# Exercise prompt
Could you reproduce the lines below from the one with "Definition unonzero (m" through the one with "by lia. done."? Keep both ends and add nothing.

Extracted records:
____

(* ===== verification/UserCopy.v ===== *)
(** * Copying between kernel and user memory: [walkaddr], [copyin], [copyout]
      and [copyinstr] of kernel/vm.c

    User memory is what the page table maps with PTE_V and PTE_U below MAXVA
    ([uaddr]).  The theorems show that the three functions read and write
    exactly the bytes of the user's range, across page boundaries, that they
    fail exactly when a page of the range is not the user's, and that a
    failing [copyout] or [copyin] has copied a prefix. *)

From stdpp Require Import base gmap list strings numbers.
From S2P Require Import Prelude Machine Riscv KString Kalloc Vm PageTable Uvm.

(** The physical address of the user's byte [va]. *)
Definition uaddr (m : mem) (pt va : Z) : option Z :=
  let e := pteval 2 m pt va in
  if (va <? MAXVA) && has PTE_V e && has PTE_U e
  then Some (PTE2PA e + va mod PGSIZE) else None.

(** The [k] bytes from [va] on are the user's, and none of them is 0. *)
Definition unonzero (m : mem) (pt va k : Z) : Prop :=
  ∀ i, 0 ≤ i < k → ∃ a, uaddr m pt (va + i) = Some a ∧ load8 m a ≠ 0.

(** The bytes [src, src+k) are now the user's bytes [dstva, dstva+k), and
    nothing else changed. *)
Definition ucopied (m m' : mem) (pt dstva k src : Z) : Prop :=
  (∀ i a, 0 ≤ i < k → uaddr m pt (dstva + i) = Some a → load8 m' a = load8 m (src + i)) ∧
  (∀ x, (∀ i, 0 ≤ i < k → uaddr m pt (dstva + i) ≠ Some x) → load8 m' x = load8 m x).

(** [a, a+n) is disjoint from the pages [ps]. *)
Definition apart (ps : list Z) (a n : Z) : Prop :=
  ∀ q, q ∈ ps → a + n ≤ q ∨ q + PGSIZE ≤ a.

(** The pages that [va, va+len) touches. *)
Definition span (va len : Z) : nat :=
  if len =? 0 then 0 else Z.to_nat ((va mod PGSIZE + len + PGSIZE - 1) / PGSIZE).

(** The memory of an address space: [n] distinct pages, none of them a page of
    the table, and above them nothing the user can access. *)
Definition umap `{Layout} (m : mem) (pt n : Z) : Prop :=
  let f := pteval 2 m pt in
  NoDup (phys_pages f 0 (Z.to_nat n) ++ ptpages 2 m pt) ∧
  Forall page_ok (phys_pages f 0 (Z.to_nat n) ++ ptpages 2 m pt) ∧
  ∀ va, n * PGSIZE ≤ va < MAXVA → has PTE_V (f va) && has PTE_U (f va) = false.

Section copy.
Context `{LO : LayoutOk}.

Lemma uspace_umap s pt n F : uspace s pt n F → umap (mm s) pt n.
Proof.
  intros (_ & _ & Hmax & Hnd & Hok & _ & Hfree & Htop & _). assert (SV39 = 549755813888) as ES by done.
  assert (MAXVA = 274877906944) as EM by done. split_and!.
  - by apply list.NoDup_app in Hnd as [? _].
  - done.
  - intros va Hva. destruct (decide (va < TRAPFRAME)).
    + rewrite Hfree by lia. done.
    + destruct (has PTE_V (pteval 2 (mm s) pt va)) eqn:Hv; [|done].
      rewrite Htop; [done|lia|done].
Qed.

(** The map lives in the pages of the table. *)
Lemma umap_agree m m' pt n :
  umap m pt n → (∀ q, q ∈ ptpages 2 m pt → agree m m' q PGSIZE) →
  umap m' pt n ∧ (∀ va, uaddr m' pt va = uaddr m pt va) ∧
  ptpages 2 m' pt = ptpages 2 m pt ∧ ∀ va, pteval 2 m' pt va = pteval 2 m pt va.
Proof.
  intros (Hnd & Hok & Htop) Ha.
  assert (∀ va, pteval 2 m' pt va = pteval 2 m pt va) as Hv by (intros va; by apply pteval_agree).
  assert (ptpages 2 m' pt = ptpages 2 m pt) as Ep by by apply ptpages_agree.
  assert (phys_pages (pteval 2 m' pt) 0 (Z.to_nat n) = phys_pages (pteval 2 m pt) 0 (Z.to_nat n)) as Eph
    by (apply phys_pages_ext; intros; apply Hv).
  split; [|split_and!; [|done|done]].
  - split_and!; [by rewrite Eph, Ep|by rewrite Eph, Ep|]. intros va Hva. rewrite Hv. by apply Htop.
  - intros va. unfold uaddr. by rewrite Hv.
Qed.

____

# Response to this exercise
Definition unonzero (m : mem) (pt va k : Z) : Prop :=
  ∀ i, 0 ≤ i < k → ∃ a, uaddr m pt (va + i) = Some a ∧ load8 m a ≠ 0.

(** The bytes [src, src+k) are now the user's bytes [dstva, dstva+k), and
    nothing else changed. *)
Definition ucopied (m m' : mem) (pt dstva k src : Z) : Prop :=
  (∀ i a, 0 ≤ i < k → uaddr m pt (dstva + i) = Some a → load8 m' a = load8 m (src + i)) ∧
  (∀ x, (∀ i, 0 ≤ i < k → uaddr m pt (dstva + i) ≠ Some x) → load8 m' x = load8 m x).

(** [a, a+n) is disjoint from the pages [ps]. *)
Definition apart (ps : list Z) (a n : Z) : Prop :=
  ∀ q, q ∈ ps → a + n ≤ q ∨ q + PGSIZE ≤ a.

(** The pages that [va, va+len) touches. *)
Definition span (va len : Z) : nat :=
  if len =? 0 then 0 else Z.to_nat ((va mod PGSIZE + len + PGSIZE - 1) / PGSIZE).

(** The memory of an address space: [n] distinct pages, none of them a page of
    the table, and above them nothing the user can access. *)
Definition umap `{Layout} (m : mem) (pt n : Z) : Prop :=
  let f := pteval 2 m pt in
  NoDup (phys_pages f 0 (Z.to_nat n) ++ ptpages 2 m pt) ∧
  Forall page_ok (phys_pages f 0 (Z.to_nat n) ++ ptpages 2 m pt) ∧
  ∀ va, n * PGSIZE ≤ va < MAXVA → has PTE_V (f va) && has PTE_U (f va) = false.

Section copy.
Context `{LO : LayoutOk}.

Lemma uspace_umap s pt n F : uspace s pt n F → umap (mm s) pt n.
Proof.
  intros (_ & _ & Hmax & Hnd & Hok & _ & Hfree & Htop & _). assert (SV39 = 549755813888) as ES by done.
  assert (MAXVA = 274877906944) as EM by done. split_and!.
  - by apply list.NoDup_app in Hnd as [? _].
  - done.
  - intros va Hva. destruct (decide (va < TRAPFRAME)).
    + rewrite Hfree by lia. done.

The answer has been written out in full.